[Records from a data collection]
▼

Lemma exec_push_code o call n i c slot m z e :
  (∀ r, o = Some r → r ≠ n) → plain_file i = true → consistent ρ (rts m) →
  eval_operand DL (cenv m) c = Some (CInt 1 z) → read_expr o m = Some e →
  (∀ h, e = Some h → Z3_eval ρ h = VBool (negb (z =? 0))) →
  wp (exec_code DL (push_code o call n (push_args i c slot))) m (λ _ m', consistent ρ (rts m') ∧
    cenv m' = cenv m ∧ flags m' = flags m ∧ memory (rts m') = memory (rts m) ∧
    logs e (negb (z =? 0)) i slot (rt_backend (rts m)) (rt_backend (rts m'))).
Proof.
  intros Hn Hf C Hc Ee Hh. destruct o as [r|]; [|injection Ee as <-; by apply exec_nil].
  unfold plain_file in Hf. apply negb_true_iff in Hf.
  destruct (eval_int DL Hptr _ _ _ _ Hc) as (_&Hz&_).
  set (m1 := set_reg_mach n (RBit (bool_decide (e = None))) (rts m) m).
  apply exec_cons. exists tt, m1. split; [cbn; unfold get_expr, bind, get; by rewrite Ee|].
  assert (regs m1 !! n = Some (RBit (bool_decide (e = None)))) as B by (cbn; by rewrite lookup_insert_eq).
  apply exec_cons. destruct e as [h|].
  - apply exec_if_true; [exact B|]. apply exec_cons.
    assert (read_expr (Some r) m1 = Some (Some h)) as Eh.
    { rewrite <-Ee. eapply (read_expr_step ρ (λ x : nat, x = n)); [by apply set_reg_step|].
      intros x [= <-]. by apply Hn. }
    eapply (exec_call DL m1 _ _ _ [VExpr (Some h); VInt z; VInt (wrap (ptrBits DL) (host_address (name i)));
      VStr (locate i).1; VInt (u32 (locate i).2); VInt (u32 slot)]).
    { constructor; [by apply arg_expr|]. constructor; [by eapply arg_val|]. repeat constructor. }
    apply wp_bind. eapply (wp_backend ρ (rts m) (rts m)); [apply evolves_refl, C| |].
    { rewrite (int1_bool z Hz) at 1. apply push_returns; [apply C|by apply Hh|exact Hf]. }
    intros [] t Ev St _ Hrep. apply wp_ret, exec_nil, exec_nil.
    split_and!; [by eapply evolves_consistent|done|done|by apply rt_step_memory|exact Hrep].
  - apply exec_if_false; [exact B|]. apply exec_nil. by split_and!.
Qed.
(* ===== verification/Ieee.v ===== *)
(** * Floating-point formats of LLVM

    The IEEE interchange formats and [bfloat] as bit patterns, and the
    operations of LLVM's [APFloat] that compiler/FPOverflow.cpp uses, with
    their documented meaning (IEEE 754, rounding to nearest even).  Numbers are
    those of the standard library's [SpecFloat]. *)

From S2P Require Import Prelude Smt.
From Stdlib Require Export SpecFloat.

#[local] Open Scope Z_scope.

Inductive fltSemantics : Type := IEEEhalf | BFloat | IEEEsingle | IEEEdouble | IEEEquad.

#[global] Instance fltSemantics_eq_dec : EqDecision fltSemantics.
Proof. solve_decision. Defined.

Section format.
Variable (sem : fltSemantics).

(** Size in bits and precision; the exponent takes what is left but for the
    sign. *)
Definition flt_width : Z :=
  match sem with IEEEhalf | BFloat => 16 | IEEEsingle => 32 | IEEEdouble => 64 | IEEEquad => 128 end.
Definition flt_prec : Z :=
  match sem with IEEEhalf => 11 | BFloat => 8 | IEEEsingle => 24 | IEEEdouble => 53 | IEEEquad => 113 end.
Definition flt_emax : Z :=
  match sem with
  | IEEEhalf => 16 | BFloat | IEEEsingle => 128 | IEEEdouble => 1024 | IEEEquad => 16384
  end.
(** The exponent of the smallest number. *)
Definition flt_emin : Z := 3 - flt_emax - flt_prec.

(** The bits of the mantissa, and the exponent field of all ones. *)
Definition flt_unit : Z := 2 ^ (flt_prec - 1).
Definition flt_special : Z := 2 * flt_emax - 1.

Definition flt_valid (f : spec_float) : bool := valid_binary flt_prec flt_emax f.

(** The number with a given bit pattern. *)
Definition flt_of_bits (bits : Z) : spec_float :=
  let m := bits mod flt_unit in
  let e := (bits / flt_unit) mod (2 * flt_emax) in
  let s := negb (bits / flt_unit / (2 * flt_emax) =? 0) in
  if e =? flt_special then (if m =? 0 then S754_infinity s else S754_nan)
  else if e =? 0 then
    match m with Zpos p => S754_finite s p flt_emin | _ => S754_zero s end
  else match m + flt_unit with
       | Zpos p => S754_finite s p (flt_emin + e - 1)
       | _ => S754_nan
       end.

(** The sign, exponent field and mantissa field as a bit pattern. *)
Definition flt_pack (s : bool) (e m : Z) : Z :=
  ((if s then 1 else 0) * (2 * flt_emax) + e) * flt_unit + m.

(** The bit pattern of a number; that of "not a number" is the quiet one. *)
Definition flt_to_bits (f : spec_float) : Z :=
  match f with
  | S754_zero s => flt_pack s 0 0
  | S754_infinity s => flt_pack s flt_special 0
  | S754_nan => flt_pack false flt_special (flt_unit / 2)
  | S754_finite s p e =>
      if Zpos p <? flt_unit then flt_pack s 0 (Zpos p)
      else flt_pack s (e - flt_emin + 1) (Zpos p - flt_unit)
  end.

(** ** [APFloat] *)
Definition flt_round (m e : Z) (s : bool) : spec_float := binary_normalize flt_prec flt_emax m e s.

(** [convert(sem, rmNearestTiesToEven, ...)]. *)
Definition convert (f : spec_float) : spec_float :=
  match f with
  | S754_finite s p e => flt_round (if s then Zneg p else Zpos p) e s
  | _ => f
  end.

Definition getLargest : spec_float :=
  S754_finite false (Z.to_pos (2 ^ flt_prec - 1)) (flt_emax - flt_prec).
Definition getSmallest : spec_float := S754_finite false 1 flt_emin.
Definition flt_add (x y : spec_float) : spec_float := SFadd flt_prec flt_emax x y.
Definition flt_sub (x y : spec_float) : spec_float := SFsub flt_prec flt_emax x y.
Definition flt_mul (x y : spec_float) : spec_float := SFmul flt_prec flt_emax x y.
Definition flt_div (x y : spec_float) : spec_float := SFdiv flt_prec flt_emax x y.

(** The remainder of [fmod]: exact, with the sign of the dividend. *)
Definition flt_rem (x y : spec_float) : spec_float :=
  match x, y with
  | S754_nan, _ | _, S754_nan | S754_infinity _, _ | _, S754_zero _ => S754_nan
  | S754_zero s, _ => S754_zero s
  | S754_finite _ _ _, S754_infinity _ => x
  | S754_finite s p e, S754_finite _ q d =>
      let k := Z.min e d in
      match (Zpos p * 2 ^ (e - k)) mod (Zpos q * 2 ^ (d - k)) with
      | 0 => S754_zero s
      | r => flt_round (if s then - r else r) k s
      end
  end.
End format.

(** ** Bit patterns and numbers *)
Section facts.
Variable (sem : fltSemantics).

Lemma flt_unit_pos : 0 < flt_unit sem.
Proof. by destruct sem. Qed.
Lemma flt_emax_pos : 1 < flt_emax sem.
Proof. by destruct sem. Qed.
Lemma flt_prec_unit : 2 ^ flt_prec sem = 2 * flt_unit sem.
Proof. by destruct sem. Qed.
Lemma flt_sizes : 2 ^ flt_width sem = 2 * (2 * flt_emax sem) * flt_unit sem.
Proof. by destruct sem. Qed.
Lemma flt_exponents : flt_emax sem - flt_prec sem = flt_emin sem + 2 * flt_emax sem - 3.
Proof. by destruct sem. Qed.
Lemma flt_nan_field : 0 < flt_unit sem / 2 < flt_unit sem.
Proof. by destruct sem. Qed.

Lemma digits2_bound m : 2 ^ (Zpos (digits2_pos m) - 1) ≤ Zpos m < 2 ^ Zpos (digits2_pos m).
Proof.
  induction m as [m IH|m IH|]; [..|done]; cbn [digits2_pos]; rewrite Pos2Z.inj_succ;
    (replace (Z.succ (Zpos (digits2_pos m)) - 1) with (Z.succ (Zpos (digits2_pos m) - 1)) by lia);
    rewrite !Z.pow_succ_r by lia; lia.
Qed.

(** Subnormal and normal numbers. *)
Lemma bounded_cases m e :
  bounded (flt_prec sem) (flt_emax sem) m e = true ↔
  (Zpos m < flt_unit sem ∧ e = flt_emin sem) ∨
  (flt_unit sem ≤ Zpos m < 2 * flt_unit sem ∧
   flt_emin sem ≤ e ≤ flt_emax sem - flt_prec sem).
Proof.
  pose proof (digits2_bound m) as D. set (d := Zpos (digits2_pos m)) in *.
  assert (1 ≤ d) by lia. assert (1 ≤ flt_prec sem) by (by destruct sem).
  assert (flt_emin sem ≤ flt_emax sem - flt_prec sem) by (by destruct sem).
  unfold bounded, canonical_mantissa, fexp. fold d.
  change (SpecFloat.emin (flt_prec sem) (flt_emax sem)) with (flt_emin sem).
  rewrite andb_true_iff, Z.eqb_eq, Z.leb_le. rewrite <-flt_prec_unit. unfold flt_unit.
  assert (d < flt_prec sem ↔ Zpos m < 2 ^ (flt_prec sem - 1)) as Hd1.
  { split; intros.
    - pose proof (pow2_le d (flt_prec sem - 1)). lia.
    - destruct (decide (flt_prec sem ≤ d)); [|lia].
      pose proof (pow2_le (flt_prec sem - 1) (d - 1)). lia. }
  assert (d ≤ flt_prec sem ↔ Zpos m < 2 ^ flt_prec sem) as Hd2.
  { split; intros.
    - pose proof (pow2_le d (flt_prec sem)). lia.
    - destruct (decide (flt_prec sem < d)); [|lia].
      pose proof (pow2_le (flt_prec sem) (d - 1)). lia. }
  lia.
Qed.

Lemma flt_unpack s e m :
  0 ≤ e < 2 * flt_emax sem → 0 ≤ m < flt_unit sem →
  let b := flt_pack sem s e m in
  b mod flt_unit sem = m ∧ (b / flt_unit sem) mod (2 * flt_emax sem) = e ∧
  negb (b / flt_unit sem / (2 * flt_emax sem) =? 0) = s.
Proof.
  intros He Hm b. pose proof flt_emax_pos as HE.
  assert (b / flt_unit sem = (if s then 1 else 0) * (2 * flt_emax sem) + e) as Hd.
  { symmetry. apply (Zdiv_unique _ _ _ m); unfold b, flt_pack; lia. }
  split; [|rewrite Hd; split].
  - symmetry. apply (Zmod_unique _ _ ((if s then 1 else 0) * (2 * flt_emax sem) + e)); [lia|].
    unfold b, flt_pack. lia.
  - symmetry. by apply (Zmod_unique _ _ (if s then 1 else 0)); [|lia].
  - rewrite (Z.div_add_l _ _ e) by lia. rewrite (Z.div_small e) by lia. by destruct s.
Qed.

Lemma flt_bits_roundtrip f :
  flt_valid sem f = true → flt_of_bits sem (flt_to_bits sem f) = f.
Proof.
  pose proof flt_unit_pos as Hu. pose proof flt_emax_pos as HE. pose proof flt_nan_field as Hn.
  pose proof flt_exponents as HX.
  intros V. destruct f as [s|s| |s p e]; cbn -[flt_pack Z.div].
  - destruct (flt_unpack s 0 0) as (E1&E2&E3); [lia..|]. unfold flt_of_bits.
    rewrite E1, E2, E3. unfold flt_special. replace (0 =? 2 * flt_emax sem - 1) with false by lia.
    done.
  - destruct (flt_unpack s (flt_special sem) 0) as (E1&E2&E3); [unfold flt_special; lia..|].
    unfold flt_of_bits. by rewrite E1, E2, E3, Z.eqb_refl.
  - destruct (flt_unpack false (flt_special sem) (flt_unit sem / 2)) as (E1&E2&E3);
      [unfold flt_special; lia..|].
    unfold flt_of_bits. rewrite E1, E2, Z.eqb_refl.
    by replace (flt_unit sem / 2 =? 0) with false by lia.
  - apply bounded_cases in V. unfold flt_special in *.
    destruct (Z.ltb_spec (Zpos p) (flt_unit sem)) as [Hp|Hp].
    + destruct (flt_unpack s 0 (Zpos p)) as (E1&E2&E3); [lia..|]. unfold flt_of_bits.
      rewrite E1, E2, E3. unfold flt_special.
      replace (0 =? 2 * flt_emax sem - 1) with false by lia. cbn. f_equal. lia.
    + destruct (flt_unpack s (e - flt_emin sem + 1) (Zpos p - flt_unit sem)) as (E1&E2&E3);
        [lia..|]. unfold flt_of_bits.
      rewrite E1, E2, E3. unfold flt_special.
      replace (e - flt_emin sem + 1 =? 2 * flt_emax sem - 1) with false by lia.
      replace (e - flt_emin sem + 1 =? 0) with false by lia.
      replace (Zpos p - flt_unit sem + flt_unit sem) with (Zpos p) by lia. f_equal. lia.
Qed.

Lemma flt_to_bits_bound f :
  flt_valid sem f = true → 0 ≤ flt_to_bits sem f < 2 ^ flt_width sem.
Proof.
  pose proof flt_unit_pos as Hu. pose proof flt_emax_pos as HE. pose proof flt_nan_field as Hn.
  pose proof flt_exponents as HX. pose proof flt_sizes as HS.
  assert (∀ s e m, 0 ≤ e < 2 * flt_emax sem → 0 ≤ m < flt_unit sem →
    0 ≤ flt_pack sem s e m < 2 ^ flt_width sem) as B.
  { intros s e m ??. rewrite HS. unfold flt_pack. destruct s; nia. }
  unfold flt_valid. intros V. destruct f as [s|s| |s p e]; cbn -[flt_pack Z.div];
    unfold flt_special; [apply B; lia..|].
  apply bounded_cases in V. destruct (Z.ltb_spec (Zpos p) (flt_unit sem)); apply B; lia.
Qed.

Lemma flt_of_bits_valid b : flt_valid sem (flt_of_bits sem b) = true.
Proof.
  pose proof flt_unit_pos as Hu. pose proof flt_emax_pos as HE. pose proof flt_exponents as HX.
  unfold flt_of_bits. set (m := b mod flt_unit sem).
  set (e := (b / flt_unit sem) mod (2 * flt_emax sem)).
  assert (0 ≤ m < flt_unit sem) by (apply Z.mod_pos_bound; lia).
  assert (0 ≤ e < 2 * flt_emax sem) by (apply Z.mod_pos_bound; lia).
  unfold flt_special. destruct (Z.eqb_spec e (2 * flt_emax sem - 1)); [by destruct (m =? 0)|].
  destruct (Z.eqb_spec e 0).
  - destruct m; [done| |done]. cbn. apply bounded_cases. lia.
  - destruct (m + flt_unit sem) eqn:E; [lia| |lia]. cbn. apply bounded_cases. lia.
Qed.

(** Only infinity is above the largest number. *)
Lemma above_largest f :
  flt_valid sem f = true → SFltb (getLargest sem) f = bool_decide (f = S754_infinity false).
Proof.
  intros V. pose proof flt_unit_pos as Hu.
  pose proof flt_emax_pos as HE. pose proof flt_exponents as HX.
  assert (Zpos (Z.to_pos (2 ^ flt_prec sem - 1)) = 2 * flt_unit sem - 1) as EL by (by destruct sem).
  unfold getLargest, SFltb. set (M := Z.to_pos _) in *.
  destruct f as [[]|[]| |[] p e]; try done. cbn.
  apply bounded_cases in V. destruct (Z.compare_spec (flt_emax sem - flt_prec sem) e); [|lia|done].
  change (Pos.compare_cont Datatypes.Eq M p) with (Zpos M ?= Zpos p).
  destruct (Z.compare_spec (Zpos M) (Zpos p)); [done|lia|done].
Qed.
End facts.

▲

Required action: Beginning with the line that contains "assert (0 ≤ e", quote each line exactly through the last line of the entries above, and nothing beyond them.

Result of this task:
  assert (0 ≤ e < 2 * flt_emax sem) by (apply Z.mod_pos_bound; lia).
  unfold flt_special. destruct (Z.eqb_spec e (2 * flt_emax sem - 1)); [by destruct (m =? 0)|].
  destruct (Z.eqb_spec e 0).
  - destruct m; [done| |done]. cbn. apply bounded_cases. lia.
  - destruct (m + flt_unit sem) eqn:E; [lia| |lia]. cbn. apply bounded_cases. lia.
Qed.

(** Only infinity is above the largest number. *)
Lemma above_largest f :
  flt_valid sem f = true → SFltb (getLargest sem) f = bool_decide (f = S754_infinity false).
Proof.
  intros V. pose proof flt_unit_pos as Hu.
  pose proof flt_emax_pos as HE. pose proof flt_exponents as HX.
  assert (Zpos (Z.to_pos (2 ^ flt_prec sem - 1)) = 2 * flt_unit sem - 1) as EL by (by destruct sem).
  unfold getLargest, SFltb. set (M := Z.to_pos _) in *.
  destruct f as [[]|[]| |[] p e]; try done. cbn.
  apply bounded_cases in V. destruct (Z.compare_spec (flt_emax sem - flt_prec sem) e); [|lia|done].
  change (Pos.compare_cont Datatypes.Eq M p) with (Zpos M ?= Zpos p).
  destruct (Z.compare_spec (Zpos M) (Zpos p)); [done|lia|done].
Qed.
End facts.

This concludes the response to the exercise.